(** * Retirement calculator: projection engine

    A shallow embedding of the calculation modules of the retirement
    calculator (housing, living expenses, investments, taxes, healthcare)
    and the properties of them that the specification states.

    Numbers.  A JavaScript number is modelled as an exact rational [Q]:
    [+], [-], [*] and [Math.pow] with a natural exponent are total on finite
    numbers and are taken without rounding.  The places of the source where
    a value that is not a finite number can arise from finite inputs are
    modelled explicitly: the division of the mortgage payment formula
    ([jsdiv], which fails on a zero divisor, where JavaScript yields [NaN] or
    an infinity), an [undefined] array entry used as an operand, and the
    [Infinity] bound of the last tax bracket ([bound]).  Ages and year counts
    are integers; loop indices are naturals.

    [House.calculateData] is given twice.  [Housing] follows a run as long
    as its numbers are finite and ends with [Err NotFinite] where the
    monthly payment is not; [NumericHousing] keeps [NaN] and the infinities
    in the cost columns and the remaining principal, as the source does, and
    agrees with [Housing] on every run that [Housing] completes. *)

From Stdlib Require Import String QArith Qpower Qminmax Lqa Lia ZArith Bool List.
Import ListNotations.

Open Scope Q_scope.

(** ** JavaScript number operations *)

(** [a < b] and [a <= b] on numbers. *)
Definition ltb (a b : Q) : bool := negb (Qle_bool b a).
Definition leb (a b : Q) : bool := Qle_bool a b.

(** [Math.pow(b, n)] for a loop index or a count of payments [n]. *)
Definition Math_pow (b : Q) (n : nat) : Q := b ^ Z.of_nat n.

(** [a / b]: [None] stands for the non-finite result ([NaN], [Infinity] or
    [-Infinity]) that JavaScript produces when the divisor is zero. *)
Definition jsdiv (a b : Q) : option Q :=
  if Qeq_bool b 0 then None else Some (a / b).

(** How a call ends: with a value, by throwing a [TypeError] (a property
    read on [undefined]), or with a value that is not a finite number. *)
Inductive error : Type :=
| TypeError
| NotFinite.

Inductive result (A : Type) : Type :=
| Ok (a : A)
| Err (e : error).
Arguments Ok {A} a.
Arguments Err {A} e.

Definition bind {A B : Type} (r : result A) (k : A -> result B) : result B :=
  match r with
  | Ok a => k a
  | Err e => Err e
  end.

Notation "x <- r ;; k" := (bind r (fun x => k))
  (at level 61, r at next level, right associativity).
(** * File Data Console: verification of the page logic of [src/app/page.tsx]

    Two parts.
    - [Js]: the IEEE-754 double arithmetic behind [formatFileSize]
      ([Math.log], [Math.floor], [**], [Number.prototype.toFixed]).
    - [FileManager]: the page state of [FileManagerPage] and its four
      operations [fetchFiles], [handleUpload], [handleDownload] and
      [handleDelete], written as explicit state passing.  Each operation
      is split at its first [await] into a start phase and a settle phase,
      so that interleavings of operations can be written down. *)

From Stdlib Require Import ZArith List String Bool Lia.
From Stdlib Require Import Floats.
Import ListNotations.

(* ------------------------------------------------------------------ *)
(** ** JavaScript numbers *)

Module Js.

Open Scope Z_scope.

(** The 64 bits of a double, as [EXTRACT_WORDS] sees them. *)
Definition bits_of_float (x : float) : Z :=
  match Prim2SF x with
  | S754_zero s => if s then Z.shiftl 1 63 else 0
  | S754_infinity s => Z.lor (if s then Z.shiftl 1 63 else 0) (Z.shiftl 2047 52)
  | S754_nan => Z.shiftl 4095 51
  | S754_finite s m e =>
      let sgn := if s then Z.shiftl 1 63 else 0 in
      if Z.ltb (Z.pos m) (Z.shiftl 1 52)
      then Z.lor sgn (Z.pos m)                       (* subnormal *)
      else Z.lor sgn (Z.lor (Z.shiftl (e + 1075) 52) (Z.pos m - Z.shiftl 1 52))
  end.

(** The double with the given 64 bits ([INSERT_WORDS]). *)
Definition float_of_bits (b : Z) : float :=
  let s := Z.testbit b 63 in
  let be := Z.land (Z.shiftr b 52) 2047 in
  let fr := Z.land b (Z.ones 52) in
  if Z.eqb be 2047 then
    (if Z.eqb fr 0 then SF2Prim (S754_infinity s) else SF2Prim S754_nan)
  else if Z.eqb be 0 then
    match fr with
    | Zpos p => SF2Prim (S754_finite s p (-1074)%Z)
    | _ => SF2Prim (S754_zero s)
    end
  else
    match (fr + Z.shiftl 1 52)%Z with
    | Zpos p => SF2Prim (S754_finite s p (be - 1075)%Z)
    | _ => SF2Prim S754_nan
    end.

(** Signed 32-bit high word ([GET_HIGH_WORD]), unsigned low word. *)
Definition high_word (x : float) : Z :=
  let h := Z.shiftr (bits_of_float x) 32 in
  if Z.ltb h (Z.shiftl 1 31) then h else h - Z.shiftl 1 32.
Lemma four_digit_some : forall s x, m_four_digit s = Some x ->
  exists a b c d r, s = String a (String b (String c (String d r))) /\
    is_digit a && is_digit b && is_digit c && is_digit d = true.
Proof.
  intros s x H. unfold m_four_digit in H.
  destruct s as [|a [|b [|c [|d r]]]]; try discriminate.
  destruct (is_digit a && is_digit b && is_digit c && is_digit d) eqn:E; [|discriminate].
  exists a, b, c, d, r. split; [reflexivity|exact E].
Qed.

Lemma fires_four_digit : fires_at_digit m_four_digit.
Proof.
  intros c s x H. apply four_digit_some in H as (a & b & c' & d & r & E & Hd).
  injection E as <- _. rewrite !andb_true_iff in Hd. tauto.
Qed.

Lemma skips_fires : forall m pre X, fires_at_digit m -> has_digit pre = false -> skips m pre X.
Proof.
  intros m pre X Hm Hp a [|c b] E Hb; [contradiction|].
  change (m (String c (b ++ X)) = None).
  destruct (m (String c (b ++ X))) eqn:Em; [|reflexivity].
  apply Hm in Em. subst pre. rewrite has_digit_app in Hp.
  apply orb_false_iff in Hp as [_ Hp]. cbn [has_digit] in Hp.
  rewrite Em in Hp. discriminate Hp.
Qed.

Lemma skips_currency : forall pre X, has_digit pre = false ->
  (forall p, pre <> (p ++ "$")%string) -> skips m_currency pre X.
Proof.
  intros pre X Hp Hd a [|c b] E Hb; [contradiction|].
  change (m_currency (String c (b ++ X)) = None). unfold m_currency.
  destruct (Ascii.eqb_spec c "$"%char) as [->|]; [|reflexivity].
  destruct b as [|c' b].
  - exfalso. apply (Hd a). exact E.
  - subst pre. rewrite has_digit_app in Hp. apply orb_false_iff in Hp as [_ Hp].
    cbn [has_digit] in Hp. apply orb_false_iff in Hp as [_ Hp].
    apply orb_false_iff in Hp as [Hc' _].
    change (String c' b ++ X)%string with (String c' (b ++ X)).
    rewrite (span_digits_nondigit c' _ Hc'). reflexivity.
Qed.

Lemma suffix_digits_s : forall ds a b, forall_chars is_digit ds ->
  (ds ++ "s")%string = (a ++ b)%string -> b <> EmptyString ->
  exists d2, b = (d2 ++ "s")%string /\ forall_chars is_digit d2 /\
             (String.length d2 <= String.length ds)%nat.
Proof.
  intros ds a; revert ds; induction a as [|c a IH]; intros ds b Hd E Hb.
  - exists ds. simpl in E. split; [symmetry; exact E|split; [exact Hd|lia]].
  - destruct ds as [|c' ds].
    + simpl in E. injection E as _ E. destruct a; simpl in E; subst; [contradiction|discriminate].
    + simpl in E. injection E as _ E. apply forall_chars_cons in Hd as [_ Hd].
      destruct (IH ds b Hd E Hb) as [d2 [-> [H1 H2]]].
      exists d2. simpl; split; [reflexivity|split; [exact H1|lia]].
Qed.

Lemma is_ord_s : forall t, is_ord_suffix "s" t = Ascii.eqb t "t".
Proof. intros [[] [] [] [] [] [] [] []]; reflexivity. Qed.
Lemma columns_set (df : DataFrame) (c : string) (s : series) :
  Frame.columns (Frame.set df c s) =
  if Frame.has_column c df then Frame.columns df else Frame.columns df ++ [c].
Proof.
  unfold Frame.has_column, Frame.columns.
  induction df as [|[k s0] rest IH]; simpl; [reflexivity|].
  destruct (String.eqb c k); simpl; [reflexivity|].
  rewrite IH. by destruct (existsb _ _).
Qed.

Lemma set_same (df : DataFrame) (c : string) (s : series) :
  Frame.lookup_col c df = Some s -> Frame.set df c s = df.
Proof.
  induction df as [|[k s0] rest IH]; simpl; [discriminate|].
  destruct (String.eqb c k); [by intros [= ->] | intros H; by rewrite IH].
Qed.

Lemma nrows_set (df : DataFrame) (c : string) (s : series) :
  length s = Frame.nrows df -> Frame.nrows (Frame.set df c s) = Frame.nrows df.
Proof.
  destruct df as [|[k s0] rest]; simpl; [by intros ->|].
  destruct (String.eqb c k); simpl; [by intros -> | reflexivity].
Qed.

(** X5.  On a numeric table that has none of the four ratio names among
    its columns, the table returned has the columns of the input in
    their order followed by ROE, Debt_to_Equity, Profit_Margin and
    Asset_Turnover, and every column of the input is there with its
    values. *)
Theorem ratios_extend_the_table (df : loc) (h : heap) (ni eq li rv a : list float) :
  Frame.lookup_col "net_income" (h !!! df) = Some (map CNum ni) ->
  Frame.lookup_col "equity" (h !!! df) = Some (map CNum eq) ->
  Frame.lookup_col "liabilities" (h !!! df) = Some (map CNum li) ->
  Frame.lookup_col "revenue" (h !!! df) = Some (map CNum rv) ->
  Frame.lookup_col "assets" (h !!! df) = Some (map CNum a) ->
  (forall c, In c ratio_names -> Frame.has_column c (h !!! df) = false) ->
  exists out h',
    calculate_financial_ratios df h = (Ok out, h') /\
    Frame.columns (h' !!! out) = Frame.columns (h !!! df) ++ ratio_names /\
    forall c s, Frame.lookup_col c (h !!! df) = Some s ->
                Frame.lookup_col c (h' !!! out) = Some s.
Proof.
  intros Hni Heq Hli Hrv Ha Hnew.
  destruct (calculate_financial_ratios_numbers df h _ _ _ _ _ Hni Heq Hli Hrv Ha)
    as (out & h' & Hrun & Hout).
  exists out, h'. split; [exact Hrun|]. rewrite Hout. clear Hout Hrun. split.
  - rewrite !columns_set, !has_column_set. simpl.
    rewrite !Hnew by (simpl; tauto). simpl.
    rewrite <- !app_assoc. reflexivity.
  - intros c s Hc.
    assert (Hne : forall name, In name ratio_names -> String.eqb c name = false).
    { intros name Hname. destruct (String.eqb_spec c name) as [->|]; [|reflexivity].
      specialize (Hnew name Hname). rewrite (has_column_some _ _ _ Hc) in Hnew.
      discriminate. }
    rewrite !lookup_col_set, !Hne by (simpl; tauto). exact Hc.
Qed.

━━━━━━━━

TASK INSTRUCTIONS: All lines from the one containing "rewrite <- !app_assoc. reflexivity." through the end of the listing must be transcribed exactly. No other lines belong in the answer.

WRITTEN SOLUTION:
    rewrite <- !app_assoc. reflexivity.
  - intros c s Hc.
    assert (Hne : forall name, In name ratio_names -> String.eqb c name = false).
    { intros name Hname. destruct (String.eqb_spec c name) as [->|]; [|reflexivity].
      specialize (Hnew name Hname). rewrite (has_column_some _ _ _ Hc) in Hnew.
      discriminate. }
    rewrite !lookup_col_set, !Hne by (simpl; tauto). exact Hc.
Qed.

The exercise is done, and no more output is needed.